Of the entries below, restate word for word only the section that runs from the line with "(if moves (dz p) then [load_imm" to the line with "total ← arith false 32 (cycles_half * 2);", counting both ends.

=-=-=

(* ===== verification/CncMotion.v ===== *)
(** * Trapezoidal motion profiles ([audesys-cnc-motion/src/profile.rs])

    A profile is compiled to counted loops on the register machine.  Numbers
    are binary64 patterns; [None] is a panic ([u32] overflow in a checked
    build). *)
From S2P Require Import Prelude Float IntFloat HalTypes HalValue HalIr.
Local Open Scope Z_scope.
Local Open Scope hal_scope.

Definition REG_COUNTER : nat := 0.
Definition REG_POS_X : nat := 1.
Definition REG_POS_Y : nat := 2.
Definition REG_POS_Z : nat := 3.
Definition REG_ZERO : nat := 4.
Definition REG_ONE : nat := 5.
Definition REG_VEL : nat := 6.
Definition REG_VSTEP : nat := 7.
Definition REG_TSTEP : nat := 8.
Definition REG_RATIO : nat := 9.
Definition REG_AXIS_STEP : nat := 10.
Definition REG_DT : nat := 11.

Record TrapezoidalProfile := mkProfile {
  dx : Z; dy : Z; dz : Z;
  feedrate : Z;
  acceleration : Z;
  dt : Z;
  start_x : Z; start_y : Z; start_z : Z }.

Definition f64_one : Z := f64_of_Z 1.
(** [1e-9] *)
Definition f64_1e9 : Z := f64_lit 1 9.
Definition u32_as_f64 (n : Z) : Z := f64_of_Z n.
(** [instructions.len() as u32] *)
Definition len_u32 {A} (l : list A) : Z := wrap_u 32 (Z.of_nat (length l)).

Definition store_reg (signal : string) (reg : nat) : Instruction :=
  mkInst OpStore [SignalName signal; Register reg].

Definition distance (p : TrapezoidalProfile) : Z :=
  f64_sqrt (f64_add (f64_add (f64_mul (dx p) (dx p)) (f64_mul (dy p) (dy p)))
                    (f64_mul (dz p) (dz p))).

(** [delta.abs() > 1e-9] *)
Definition moves (delta : Z) : bool := f64_ltb f64_1e9 (f64_abs delta).

Definition emit_axis_step (ratio : Z) (pos_reg : nat) (signal : string) : list Instruction :=
  [load_imm REG_RATIO (VF64 ratio);
   arith_inst OpMul REG_TSTEP REG_RATIO REG_AXIS_STEP;
   arith_inst OpAdd pos_reg REG_AXIS_STEP pos_reg;
   store_reg signal pos_reg].

(** The X step, and the Y and Z steps of the axes that move. *)
Definition axis_steps (p : TrapezoidalProfile) : list Instruction :=
  emit_axis_step (f64_div (dx p) (distance p)) REG_POS_X "axis.0.pos" ++
  (if moves (dy p) then emit_axis_step (f64_div (dy p) (distance p)) REG_POS_Y "axis.1.pos"
   else []) ++
  (if moves (dz p) then emit_axis_step (f64_div (dz p) (distance p)) REG_POS_Z "axis.2.pos"
   else []).

Definition loop_control (loop_start : Z) : list Instruction :=
  [arith_inst OpSub REG_COUNTER REG_ONE REG_COUNTER;
   cmp_inst OpGt REG_COUNTER REG_ZERO;
   jump_if loop_start].

Definition emit_profile_phase (instructions : list Instruction) (p : TrapezoidalProfile)
    (phase_cycles v_target a : Z) (is_accel is_decel : bool) : list Instruction :=
  if phase_cycles =? 0 then instructions
  else
    let dv := f64_mul a (dt p) in
    let v_start := if is_accel then f64_zero else v_target in
    let instructions := instructions ++
      [load_imm REG_VSTEP (VF64 dv);
       load_imm REG_VEL (VF64 v_start);
       load_imm REG_COUNTER (VF64 (u32_as_f64 phase_cycles))] in
    let loop_start := len_u32 instructions in
    instructions ++
      [arith_inst OpMul REG_VEL REG_DT REG_TSTEP] ++
      axis_steps p ++
      (if is_accel then [arith_inst OpAdd REG_VEL REG_VSTEP REG_VEL]
       else if is_decel then [arith_inst OpSub REG_VEL REG_VSTEP REG_VEL] else []) ++
      loop_control loop_start.

(** The position registers of the axes that move. *)
Definition load_start_yz (p : TrapezoidalProfile) : list Instruction :=
  (if moves (dy p) then [load_imm REG_POS_Y (VF64 (start_y p))] else []) ++
  (if moves (dz p) then [load_imm REG_POS_Z (VF64 (start_z p))] else []).

Section profile.
Context `{HB : BuildProfile}.

Definition emit_triangular_motion (p : TrapezoidalProfile) (cycles_half : Z)
    (instructions : list Instruction) : option (list Instruction) :=
  let instructions := instructions ++ load_start_yz p in
  total ← arith false 32 (cycles_half * 2);
  let instructions := instructions ++
    [load_imm REG_COUNTER (VF64 (u32_as_f64 total));
     load_imm REG_RATIO (VF64 (u32_as_f64 cycles_half))] in
  let loop_start := len_u32 instructions in
  let instructions := instructions ++
    [arith_inst OpMul REG_VEL REG_DT REG_TSTEP] ++
    axis_steps p ++
    [cmp_inst OpGt REG_COUNTER REG_RATIO] in
  let jif_idx := length instructions in
  let instructions := instructions ++ [nop; arith_inst OpAdd REG_VEL REG_VSTEP REG_VEL] in
  let jump_idx := length instructions in
  let instructions := instructions ++ [nop] in
  let decel_start := len_u32 instructions in
  let instructions := instructions ++ [arith_inst OpSub REG_VEL REG_VSTEP REG_VEL] in
  after ← arith false 32 (decel_start + 1);
  let instructions := <[jump_idx := jump after]> (<[jif_idx := jump_if decel_start]> instructions) in
  Some (instructions ++ loop_control loop_start).

Definition emit_g1 (p : TrapezoidalProfile) (instructions : list Instruction)
  : option (list Instruction) :=
  let distance := distance p in
  if f64_ltb distance f64_1e9 then Some instructions
  else
    let feedrate := if f64_ltb f64_zero (feedrate p) then feedrate p else f64_of_Z 100 in
    let v_target := f64_div feedrate (f64_of_Z 60) in
    let a := acceleration p in
    let dt := dt p in
    let t_accel := f64_div v_target a in
    let cycles_accel := f64_to_u32 (f64_ceil (f64_div t_accel dt)) in
    let dist_accel := f64_mul (f64_mul (f64_mul (f64_lit 5 1) a) t_accel) t_accel in
    let dist_cruise := f64_sub distance (f64_mul (f64_of_Z 2) dist_accel) in
    if f64_ltb f64_zero dist_cruise then
      let cycles_cruise := f64_to_u32 (f64_ceil (f64_div (f64_div dist_cruise v_target) dt)) in
      let cycles_decel := cycles_accel in
      let instructions := instructions ++
        [load_imm REG_POS_X (VF64 (start_x p))] ++ load_start_yz p in
      let instructions := emit_profile_phase instructions p cycles_accel v_target a true false in
      let instructions := emit_profile_phase instructions p cycles_cruise v_target a false false in
      Some (emit_profile_phase instructions p cycles_decel v_target a false true)
    else
      let v_peak := f64_sqrt (f64_mul distance a) in
      let t_peak := f64_div v_peak a in
      let cycles_half := f64_to_u32 (f64_max (f64_ceil (f64_div t_peak dt)) f64_one) in
      let dv_adj := f64_div v_peak (u32_as_f64 cycles_half) in
      emit_triangular_motion p cycles_half
        (instructions ++
         [load_imm REG_VEL (VF64 f64_zero);
          load_imm REG_VSTEP (VF64 dv_adj);
          load_imm REG_POS_X (VF64 (start_x p))]).

Definition signal_binding (name signal : string) : SignalBinding :=
  {| hal_signal_name := signal; program_var := name; direction := Write; hal_pin_type := TF64 |}.

Definition generate_trapezoidal_program (p : TrapezoidalProfile) : option HalProgram :=
  instructions ← emit_g1 p
    [load_imm REG_DT (VF64 (dt p));
     load_imm REG_ZERO (VF64 f64_zero);
     load_imm REG_ONE (VF64 f64_one)];
  Some (mkProgram "trapezoidal_motion"
    [signal_binding "axis.0.pos" "axis.0.pos"; signal_binding "axis.1.pos" "axis.1.pos";
     signal_binding "axis.2.pos" "axis.2.pos"] [] instructions []).
End profile.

=-=-=

=== Result of this exercise ===
  (if moves (dz p) then [load_imm REG_POS_Z (VF64 (start_z p))] else []).

Section profile.
Context `{HB : BuildProfile}.

Definition emit_triangular_motion (p : TrapezoidalProfile) (cycles_half : Z)
    (instructions : list Instruction) : option (list Instruction) :=
  let instructions := instructions ++ load_start_yz p in
  total ← arith false 32 (cycles_half * 2);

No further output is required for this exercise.